*** Available data

(* ===== verification/Box.v ===== *)
(** * Boxes ([include/amongoc/box.h], [box.hpp], [src/amongoc/box.compress.hpp])

    The type-erased values of the C API: small objects lie in the box, others in a region that the box
    owns; a box may carry a destructor.  [world] has the regions and the history of destructors and
    deallocations. *)
From Stdlib Require Import ZArith Lia.
From Stdlib Require Import Strings.Byte.
From stdpp Require Import base numbers list gmap.
From S2P Require Import Prelude.
Open Scope Z_scope.
Open Scope outcome_scope.

Abbreviation bytes := (list byte).

(** A destructor function, an allocator, the address of a region. *)
Abbreviation destructor := nat.
Abbreviation allocator := nat.
Abbreviation loc := positive.

(** The sizes of a 64-bit platform: three pointers, and one pointer less. *)
Abbreviation AMONGOC_BOX_SMALL_SIZE := 24.
Abbreviation AMONGOC_BOX_FN_PTR_SIZE := 8.
Abbreviation AMONGOC_BOX_SMALL_SIZE_WITH_DTOR := 16.
(** [sizeof(struct _amongoc_dynamic_box)]. *)
Abbreviation sizeof_dynamic_box := 48.

(** [struct _amongoc_dynamic_box] in its region. *)
Record dynamic_block : Type := mk_dynamic {
  d_alloc : allocator;
  d_destroy : option destructor;
  d_alloc_size : Z;
  d_object : bytes }.

(** [union _amongoc_box_union]; the pointer may be null. *)
Inductive box_union : Type :=
| trivial_inline (b : bytes)
| nontrivial_inline (b : bytes) (dtor : destructor)
| dynamic (p : option loc).

(** [amongoc_box]. *)
Record box : Type := mk_box {
  u : box_union;
  is_dynamic : bool;
  has_dtor : bool;
  inline_size : Z }.

(** What the program did with objects (the bytes from the pointer on) and regions. *)
Inductive effect : Type :=
| Ran (dtor : destructor) (object : bytes)
| Freed (alloc : allocator) (size : Z).

Record world : Type := mk_world { heap : gmap loc dynamic_block; effects : list effect }.

Definition log (w : world) (e : effect) : world := mk_world (heap w) (effects w ++ [e]).

(** Where an object lies. *)
Inductive place : Type := in_box | in_region (p : loc).

Definition zeros (n : Z) : bytes := replicate (Z.to_nat n) x00.

(** The bytes [src] over the front of [dst]. *)
Definition overwrite (dst src : bytes) : bytes := src ++ drop (length src) dst.

Section Box.
(** Whether the allocator grants a region of the size. *)
Context (grants : allocator -> Z -> bool).

(** [amongoc_nil]. *)
Definition amongoc_nil : box := mk_box (trivial_inline (zeros 24)) false false 0.
(* ===== verification/Events.v ===== *)
(** * Event emitters ([src/amongoc/event_emitter.hpp])

    Listeners link themselves into the list of an emitter, each with a pointer to the next and one to the place that
    points to it; firing an event walks the list. *)
From Stdlib Require Import ZArith Lia.
From stdpp Require Import base numbers list gmap.
From S2P Require Import Prelude.
Open Scope outcome_scope.

Abbreviation id := positive.

(** What [_previous_nextptr] points to: the head of the emitter, or the member [_next] of a listener. *)
Inductive next_place : Type := owner_head | next_of (p : id).
#[export] Instance next_place_eq_dec : EqDecision next_place.
Proof. solve_decision. Defined.

Record listener_base : Type := mk_listener { _next : option id; _previous_nextptr : next_place }.

Section Events.
Context {T : Type}.

(** An emitter with the listeners that are alive, and the calls of [do_fire]. *)
Record event_emitter : Type := mk_emitter {
  _head : option id;
  listeners : gmap id listener_base;
  calls : list (id * T) }.

Definition deref_listener (m : event_emitter) (p : id) : outcome listener_base :=
  match listeners m !! p with Some l => Done l | None => Undef end.

Definition put_listener (m : event_emitter) (p : id) (l : listener_base) : event_emitter :=
  mk_emitter (_head m) (<[p := l]> (listeners m)) (calls m).

(** [p->_previous_nextptr = q], unless [p] is null. *)
Definition set_previous (m : event_emitter) (p : option id) (q : next_place) : outcome event_emitter :=
  match p with
  | None => Done m
  | Some p => let* l := deref_listener m p in Done (put_listener m p (mk_listener (_next l) q))
  end.

(** [*q = p]. *)
Definition store_next (m : event_emitter) (q : next_place) (p : option id) : outcome event_emitter :=
  match q with
  | owner_head => Done (mk_emitter p (listeners m) (calls m))
  | next_of d => let* l := deref_listener m d in Done (put_listener m d (mk_listener p (_previous_nextptr l)))
  end.

(** The constructor of [listener_base], of an object at [p]. *)
Definition construct_listener (m : event_emitter) (p : id) : outcome event_emitter :=
  let m := put_listener m p (mk_listener (_head m) owner_head) in
  let* m := set_previous m (_head m) (next_of p) in
  Done (mk_emitter (Some p) (listeners m) (calls m)).

Definition listen (m : event_emitter) (p : id) : outcome event_emitter := construct_listener m p.

(** The destructor, and the release of the object. *)
Definition destroy_listener (m : event_emitter) (p : id) : outcome event_emitter :=
  let* l := deref_listener m p in
  let* m := store_next m (_previous_nextptr l) (_next l) in
  let* m := set_previous m (_next l) (_previous_nextptr l) in
  Done (mk_emitter (_head m) (delete p (listeners m)) (calls m)).

(** [do_fire] calls the function of the listener, which may use the emitter. *)
Definition do_fire (func : id -> T -> event_emitter -> outcome event_emitter) (m : event_emitter) (p : id) (object : T) : outcome event_emitter :=
  func p object (mk_emitter (_head m) (listeners m) (calls m ++ [(p, object)])).

Fixpoint fire_loop (func : id -> T -> event_emitter -> outcome event_emitter) (fuel : nat) (m : event_emitter) (p : option id) (object : T)
  : outcome event_emitter :=
  match fuel, p with
  | _, None => Done m
  | O, Some _ => Abort
  | S fuel, Some p =>
    let* m := do_fire func m p object in
    let* l := deref_listener m p in
    fire_loop func fuel m (_next l) object
  end.

(** Nothing is converted when there are no listeners. *)
Definition fire {U} (func : id -> T -> event_emitter -> outcome event_emitter) (convert : U -> T) (fuel : nat) (m : event_emitter) (arg : U)
  : outcome event_emitter :=
  match _head m with
  | None => Done m
  | Some _ => fire_loop func fuel m (_head m) (convert arg)
  end.
(* ===== verification/Tcp.v ===== *)
(** * TCP connections over an event loop ([src/amongoc/tcp_conn.hpp], the results of [nano/simple.hpp])

    Resolving, connecting, reading and writing start operations of the loop of [Loop.v] and make results of what it completes
    their handlers with. *)
From Stdlib Require Import ZArith Lia.
From stdpp Require Import base numbers list sets.
From S2P Require Import Prelude.
From S2P Require Import Status.
From S2P Require Import Pool.
From S2P Require Import Nano.
From S2P Require Import Loop.
Import ObjectPool.
Open Scope Z_scope.
Open Scope outcome_scope.

Record address_info : Type := mk_address_info { ai_box : Loop.value }.
Record tcp_connection_rw_stream : Type := mk_stream { conn : Loop.value }.

Section Tcp.
Context (X : externals) (stop_possible : handler -> bool).

(** The handler of a receiver of results ([cxx_recv_as_c_handler]). *)
Definition as_result (st : amongoc_status) (val : Loop.value) : result Loop.value amongoc_status :=
  if amongoc_is_error X st then error st else success val.

(** [result_fmap] of a function. *)
Definition fmap_result {T U E} (f : T -> U) (r : result T E) : result U E :=
  match r with success v => success (f v) | error e => error e end.

(** [async_resolve], and what its receiver is given when the handler is completed. *)
Definition async_resolve (l : default_loop) (h : handler) : default_loop := getaddrinfo stop_possible l h.
Definition resolve_completer (st : amongoc_status) (val : Loop.value) : result address_info amongoc_status :=
  fmap_result mk_address_info (as_result st val).

(** [async_connect]. *)
Definition async_connect (l : default_loop) (h : handler) : default_loop := tcp_connect stop_possible l h.
Definition connect_completer (st : amongoc_status) (val : Loop.value) : result tcp_connection_rw_stream amongoc_status :=
  fmap_result mk_stream (as_result st val).

(** [async_read_some] and [async_write_some]: the buffers that Asio is given, and the operation. *)
Definition async_read_some {A} (l : default_loop) (bufs : list A) (h : handler) : default_loop * list A :=
  (tcp_read_some stop_possible l h, buf_vec (copy_to_capacity 16 bufs)).
Definition async_write_some {A} (l : default_loop) (bufs : list A) (h : handler) : default_loop * list A :=
  (tcp_write_some stop_possible l h, buf_vec (copy_to_capacity 16 bufs)).

(** [amongoc_loop_asio_executor::execute]: the function is the handler. *)
Definition execute (l : default_loop) (fn : handler) : outcome default_loop := call_soon l amongoc_okay nil_value (Some fn).

(** ** What handlers are completed with *)

(** An action that starts an operation with a transformer. *)
Definition starts (a : action) (h : handler) (tr : transformer) : Prop :=
  match a with
  | later res h' => h' = h /\ tr = constant res
  | resolve h' | transfer h' => h' = h /\ tr = as_box
  | connect h' => h' = h /\ exists s, tr = connected s
  | _ => False
  end.

Definition started (acts : list action) (a : adapter) : Prop := exists x, x ∈ acts /\ starts x (_handler a) (_transform a).

(** A completion comes of a value that was posted, or of an operation that Asio completed. *)
Definition reported (acts : list action) (p : handler * amongoc_status * Loop.value) : Prop :=
  soon p.1.2 p.2 p.1.1 ∈ acts \/
  exists x tr i ec res, x ∈ acts /\ starts x p.1.1 tr /\ completes i ec res ∈ acts /\ p.1.2 = from X ec /\ p.2 = transform tr res.

Record accounted (acts : list action) (l : default_loop) : Prop := {
  a_posted p : p ∈ posted l -> soon p.1.2 p.2 p.1.1 ∈ acts;
  a_pending a : a ∈ pending l -> started acts a;
  a_completed p : p ∈ completed l -> reported acts p }.

Lemma started_app acts b a : started acts a -> started (acts ++ b) a.
Proof. intros (x & Hx & Hs). exists x. split; [|done]. set_solver. Qed.

Lemma reported_app acts b p : reported acts p -> reported (acts ++ b) p.
Proof. intros [H|(x & tr & i & ec & res & H)]; [left; set_solver|right]. exists x, tr, i, ec, res. set_solver. Qed.

Lemma accounted_app acts b l : accounted acts l -> accounted (acts ++ b) l.
Proof.
  intros [Hp Hn Hc]. split; intros y Hy; [|by apply started_app, Hn|by apply reported_app, Hc]. specialize (Hp y Hy). set_solver.
Qed.
Lemma initiate_accounted acts l h tr k a : accounted acts l -> starts a h tr -> accounted (acts ++ [a]) (initiate stop_possible l h tr k).
Proof.
  intros Ha Hs. apply (accounted_app acts [a]) in Ha as [Hp Hn Hc]. unfold initiate. destruct (checkout factory _ _) as [[signals m] sig].
  split; cbn [posted pending completed]; [done| |done]. intros b [Hb|Hb%list_elem_of_singleton]%elem_of_app; [by apply Hn|]. subst b.
  exists a. split; [set_solver|done].
Qed.

(** Signals change neither the handler nor the transformer of an operation. *)
Lemma stopped_accounted acts l h : accounted acts l -> accounted acts (request_stop l h).
Proof.
  intros [Hp Hn Hc]. split; cbn [request_stop with_pending posted pending completed]; [done| |done].
  assert (forall rs p, (forall a, a ∈ p -> started acts a) ->
    forall a, a ∈ fold_left (fun p r => if decide (r.1 = h) then Loop.emit r.2 p else p) rs p -> started acts a) as Hf; [|by apply Hf].
  induction rs as [|r rs IH]; intros p Hq; [done|]. cbn [fold_left]. apply IH. intros a. case_decide; [|by apply Hq].
  unfold Loop.emit. intros (b & -> & Hb)%list_elem_of_fmap. specialize (Hq b Hb). by case_decide.
Qed.

Lemma act_accounted acts l a l' : accounted acts l -> act X stop_possible l a = Done l' -> accounted (acts ++ [a]) l'.
Proof.
  intros Ha. pose proof (accounted_app acts [a] l Ha) as [Hp Hn Hc].
  destruct a as [st res h|res h|h|h|h| |i ec res|i|h]; cbn [act].
  - cbn [call_soon]. intros [= <-]. split; cbn [posted pending completed]; [|done..].
    intros p [H|H%list_elem_of_singleton]%elem_of_app; [by apply Hp|]. subst p. cbn. set_solver.
  - unfold call_later. destruct (checkout factory (_timers l) (Loop.made l)) as [[timers m] t]. intros [= <-]. apply initiate_accounted; [|done].
    by destruct Ha as [? ? ?].
  - unfold getaddrinfo. destruct (checkout factory (_resolvers l) (Loop.made l)) as [[rs m] r]. intros [= <-]. apply initiate_accounted; [|done].
    by destruct Ha as [? ? ?].
  - unfold tcp_connect. cbn [factory]. intros [= <-]. apply initiate_accounted; [by destruct Ha as [? ? ?]|]. split; [done|by eexists].
  - intros [= <-]. by apply initiate_accounted.
  - intros [= <-]. unfold run_posted. destruct (posted l) as [|p rest] eqn:E; [by apply accounted_app|]. split; cbn [posted pending completed]; [|done|].
    + intros q Hq. apply Hp. set_solver.
    + intros q [H|H%list_elem_of_singleton]%elem_of_app; [by apply Hc|]. subst q. left. apply Hp. set_solver.
  - intros [= <-]. unfold asio_complete. destruct (pending l !! i) as [b|] eqn:E; [|by apply accounted_app].
    assert (b ∈ pending l) as Hb by (by eapply list_elem_of_lookup_2). split; cbn [adapter_call with_pending posted pending completed]; [done| |].
    + intros c Hc'. apply Hn. rewrite (delete_Permutation _ _ _ E). set_solver.
    + intros q [H|H%list_elem_of_singleton]%elem_of_app; [by apply Hc|]. subst q. right. destruct (Hn b Hb) as (x & Hx & Hs).
      exists x, (_transform b), i, ec, res. split_and!; try done. set_solver.
  - intros [= <-]. unfold adapter_destroyed. destruct (completing l !! i); [by split|by apply accounted_app].
  - intros [= <-]. apply stopped_accounted. by apply accounted_app.
Qed.

Lemma run_accounted acts : forall l done_before l', accounted done_before l -> act_all X stop_possible l acts = Done l' -> accounted (done_before ++ acts) l'.
Proof.
  induction acts as [|a acts IH]; intros l before l' Ha; cbn [act_all].
  - intros [= <-]. by rewrite app_nil_r.
  - destruct (act X stop_possible l a) as [l1| |] eqn:E; [|done..]. ostep. intros Hr. apply (act_accounted _ _ _ _ Ha) in E.
    specialize (IH l1 (before ++ [a]) l' E Hr). by rewrite <- app_assoc in IH.
Qed.

Lemma new_accounted : accounted [] new_loop.
Proof. split; cbn; intros ? H; by apply elem_of_nil in H. Qed.

(** A handler that only [a] gives to the loop. *)
Definition only (acts : list action) (h : handler) (a : action) : Prop := forall x, x ∈ acts -> given x = [h] -> x = a.

Lemma only_reported acts l h st val a : act_all X stop_possible new_loop acts = Done l -> (h, st, val) ∈ completed l -> only acts h a ->
  (forall res, a <> soon st res h) -> exists tr i ec res, starts a h tr /\ completes i ec res ∈ acts /\ st = from X ec /\ val = transform tr res.
Proof.
  intros Hr Hc Ho Hn. apply (run_accounted acts _ [] _ new_accounted) in Hr. destruct (a_completed _ _ Hr _ Hc) as [H|(x & tr & i & ec & res & Hx & Hs & H)].
  - destruct (Hn val). symmetry. by apply (Ho _ H).
  - assert (given x = [h]) as Hg by (destruct x; cbn in Hs |- *; try done; by destruct Hs as [-> _]). apply Ho in Hg; [|done]. subst x.
    exists tr, i, ec, res. by split.
Qed.

(** Whatever else is on the loop: a name that is resolved gives the results that Asio completed a resolution with, a connection the socket that
    was made for it, and either gives the status of the error code when that is not zero; a transfer gives its caller the error code
    of Asio, when its category has a status, and the size. *)
Theorem tcp_reports acts l h st val : errors_nonzero X -> act_all X stop_possible new_loop acts = Done l -> (h, st, val) ∈ completed l ->
  (only acts h (resolve h) -> exists i ec res, completes i ec res ∈ acts /\
     resolve_completer st val = (if ec_value ec =? 0 then success (mk_address_info (transform as_box res)) else error (from X ec))) /\
  (only acts h (connect h) -> exists i ec res s, completes i ec res ∈ acts /\
     connect_completer st val = (if ec_value ec =? 0 then success (mk_stream (socket_value s)) else error (from X ec))) /\
  (only acts h (transfer h) -> exists i ec res, completes i ec res ∈ acts /\
     forall k n, ec_category ec = cxx_known k -> res = transferred n -> transfer_completer st val = Done (ec, n)).
Proof.
  intros HX Hr Hc. assert (forall ec : error_code, amongoc_is_error X (from X ec) = negb (ec_value ec =? 0)) as He by (intros ec; by apply from_is_error).
  split_and!; intros Ho; destruct (only_reported acts l h st val _ Hr Hc Ho) as (tr & i & ec & res & Hs & Hi & -> & ->); try done;
    destruct Hs as [_ Hs].
  - exists i, ec, res. split; [done|]. unfold resolve_completer, as_result. rewrite He, Hs. by destruct (ec_value ec =? 0).
  - destruct Hs as [s Hs]. exists i, ec, res, s. split; [done|]. unfold connect_completer, as_result. rewrite He, Hs. by destruct (ec_value ec =? 0).
  - exists i, ec, res. split; [done|]. intros k n Hk ->. rewrite Hs. unfold transfer_completer. cbn [transform].
    destruct (status_roundtrip X) as [_ Hb]. by rewrite Hb, Hk.
Qed.
End Tcp.

(** ** A concrete connection *)

Definition okay_code : error_code := mk_error_code (cxx_known system) 0.
Definition sample_acts : list action :=
  [resolve 1; completes 0 okay_code (resolved 5); returns 0; connect 2; transfer 3; completes 0 okay_code endpoint; completes 0 okay_code (transferred 16)]%nat.

Example sample_completers : (let* l := act_all linux_externals (fun _ => true) new_loop sample_acts in Done (completed l)) =
  Done [(1%nat, from linux_externals okay_code, results_value 5); (2%nat, from linux_externals okay_code, socket_value 3); (3%nat, from linux_externals okay_code, size_value 16)].
Proof. vm_compute. reflexivity. Qed.

Lemma tcp_reports_witness : exists l st val,
  act_all linux_externals (fun _ => true) new_loop sample_acts = Done l /\ (2%nat, st, val) ∈ completed l /\
  exists i ec res s, completes i ec res ∈ sample_acts /\
    connect_completer linux_externals st val = (if ec_value ec =? 0 then success (mk_stream (socket_value s)) else error (from linux_externals ec)).
Proof.
  do 3 eexists. split; [vm_compute; reflexivity|]. split; [right; left|].
  eapply (tcp_reports linux_externals (fun _ => true) sample_acts); [repeat split; discriminate|vm_compute; reflexivity|right; left|].
  intros x Hx Hg. unfold sample_acts in Hx. repeat (apply elem_of_cons in Hx as [->|Hx]; [first [reflexivity|discriminate Hg]|]). by apply elem_of_nil in Hx.
Defined.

******

## Task description
When a line above includes the word "null", please list that line.

## Solution below
(** [union _amongoc_box_union]; the pointer may be null. *)
(** [p->_previous_nextptr = q], unless [p] is null. *)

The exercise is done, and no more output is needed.